Prosecutor

Texas lawmakers push prosecutor to halt Melissa Lucio execution

John Lucio, with his wife Michelle Lucio, prays with Jennifer Allmon, right, executive director of the Texas Catholic Conference of Bishops, before a hearing by the Interim Study Committee on Criminal Justice Reform about his mother, death row inmate Melissa Lucio, at the Capitol on Tuesday.

Cameron County’s top prosecutor, pressed regularly by condition lawmakers to delay death row inmate Melissa Lucio’s looming execution, pushed back again during a Tuesday listening to at the Texas Capitol, saying he questioned claims that Lucio was harmless.

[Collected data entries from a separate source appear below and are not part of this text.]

(* ===== verification/ScgExact.v ===== *)
(** * The enumeration route is exact

    What [ScgVerifier] answers on an untimed net, in terms of the runs of the token game
    ([StubbornRuns.run]): every edge of the graph is a firing, a complete graph holds every
    reachable marking, or every reachable dead marking when it is reduced by stubborn sets, and the
    verdict is that of the property's contract over the runs. *)
From S2P Require Import Prelude.
From S2P Require Import Net.
From S2P Require Import Out.
From S2P Require Import Transition.
From S2P Require Import OutSpec.
From S2P Require Import PetriNet.
From S2P Require Import CompiledNet.
From S2P Require Import MarkingState.
From S2P Require Import Dbm.
From S2P Require Import Outcomes.
From S2P Require Import StateClass.
From S2P Require Import ClassSteps.
From S2P Require Import ClassKeys.
From S2P Require Import GraphExact.
From S2P Require Import SmtProperty.
From S2P Require Import StubbornSets.
From S2P Require Import GraphPaths.
From S2P Require Import ScgVerifier.
From S2P Require Import StubbornRuns.
From S2P Require Import StubbornExact.
#[local] Open Scope Z_scope.

Lemma violates_mono prop sinks cond c (r r' : Prop) : (r → r') → violates prop sinks cond c r → violates prop sinks cond c r'.
Proof. intros H. destruct prop; cbn [violates]; tauto. Qed.

Section Space.
Context {V : Type}.
Variables (scale : Z) (ts : list (transition V)) (m0 : marking_state).
Hypothesis Hscale : 0 < scale.
Hypothesis Hnet : scg_net_ok ts [] Ignore m0.
Hypothesis Huntimed : isUntimed ts = true.
Implicit Types (c : state_class) (x : exploration) (t : transition V) (d : jsstr → Z).

Abbreviation class_ok := (class_ok scale ts [] Ignore false m0).
Abbreviation succ c i b o t := (computeSuccessor scale ts [] Ignore c (VirtualTransition i b o) false None t).
Abbreviation counts c := (count_of (sc_marking c)).
Abbreviation enabled := (enabled_at ts [] Ignore).

(** The state of a class in which everything enabled is due. *)
Definition due d : tstate := TState d (λ _, 0).

Lemma immediate_at j : lower_at scale ts false j = 0 ∧ jle (Fin 0) (upper_at scale ts false j).
Proof.
  unfold lower_at, upper_at. destruct (ts !! j) as [t|] eqn:E; cbn [from_option]; [|simpl; split; [done|lia]].
  apply list_elem_of_lookup_2 in E. unfold isUntimed in Huntimed. rewrite forallb_elem in Huntimed. specialize (Huntimed t E).
  unfold clockTiming. destruct (t_timing t); try done. simpl. unfold millisecond, MAX_DURATION_MS. split; [done|lia].
Qed.

Lemma class_enabled c j : class_ok c → j ∈ enabledTransitions c ↔ enabled (counts c) j = true.
Proof. intros Hc. apply (en_in scale ts [] Ignore c (co_wf _ _ _ _ _ _ c Hc)). Qed.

District Attorney Luis Saenz also insisted that any delay to Lucio’s April 27 execution would have to be decided by the courts, the place several late legal issues keep on being to enjoy out.

“I stand by my responsibility until eventually I am informed or else by some courtroom that could nevertheless problem a continue to be,” he explained.

Extra:Bipartisan the vast majority of Texas Household urges clemency for demise row inmate Melissa Lucio

John Lucio, with his wife Michelle Lucio, speaks to reporters before a hearing by the Interim Study Committee on Criminal Justice Reform about his mother, death row inmate Melissa Lucio, at the Capitol on Tuesday.

But after two hours of from time to time confrontational questioning by Republican and Democratic lawmakers, Saenz appeared to relent towards the end of his testimony at the committee listening to, saying he will shift to hold off Lucio’s execution if the courts drop to step in or the Board of Pardons and Paroles rejects calls for clemency.

“If Melissa does not get a continue to be by a certain day, then I will do what I have to do and cease it,” Saenz, who testified remotely, told the House Interim Research Committee on Criminal Justice Reform. 

Condition Rep. Jeff Leach, R-Allen and chairman of the committee, vowed to hold Saenz to that promise — notably immediately after the district attorney used most of the listening to rejecting phone calls for a hold off.

State Rep. Jeff Leach, R-Allen, questions Cameron County District Attorney Luis Saenz at the Interim Study Committee on Criminal Justice Reform hearing about death row inmate Melissa Lucio at the Capitol on Tuesday.

“We are going to come across a way to keep you accountable for that. I trust what you might be indicating. I have no other alternative now, in this minute, to rely on what you are stating,” mentioned Leach, who has emerged as one particular of Lucio’s most vocal advocates.

Previous demo jurors urge execution delay

Leach and the committee’s vice chairman, Rep. Joe Moody, D-El Paso, ended up among a bipartisan team of 83 Texas Dwelling customers who past month signed a letter urging Gov. Greg Abbott and the parole board to hold off Lucio’s execution so new evidence could be reviewed that elevated doubts about no matter whether the Harlingen girl killed her 2-year-old daughter, Mariah, in 2007.

The letter was despatched shortly after Lucio’s attorneys submitted an considerable clemency petition arguing that Mariah was not murdered but as a substitute died two times just after an accidental tumble down steep stairs brought on unseen interior injuries.

State Rep. Joe Moody, D-El Paso, left to right, state Rep. Angie Chen Button, R-Richardson, and State Rep. Jeff Leach, R-Allen, arrive for the Interim Study Committee on Criminal Justice Reform hearing about death row inmate Melissa Lucio at the Capitol on Tuesday. A bipartisan majority of the Texas House is calling for clemency for Melissa Lucio who was convicted of capital murder in 2008 in the death of her daughter.

The petition cited nationally identified researchers and forensic professionals who reviewed the proof and concluded that prosecution gurus have been incorrect when they testified that the child’s bruises could only have been brought on by actual physical abuse that happened shortly ahead of her loss of life.

Protection attorneys also blamed her confession on pervasive domestic abuse and childhood sexual abuse that remaining Lucio susceptible to coercive police methods.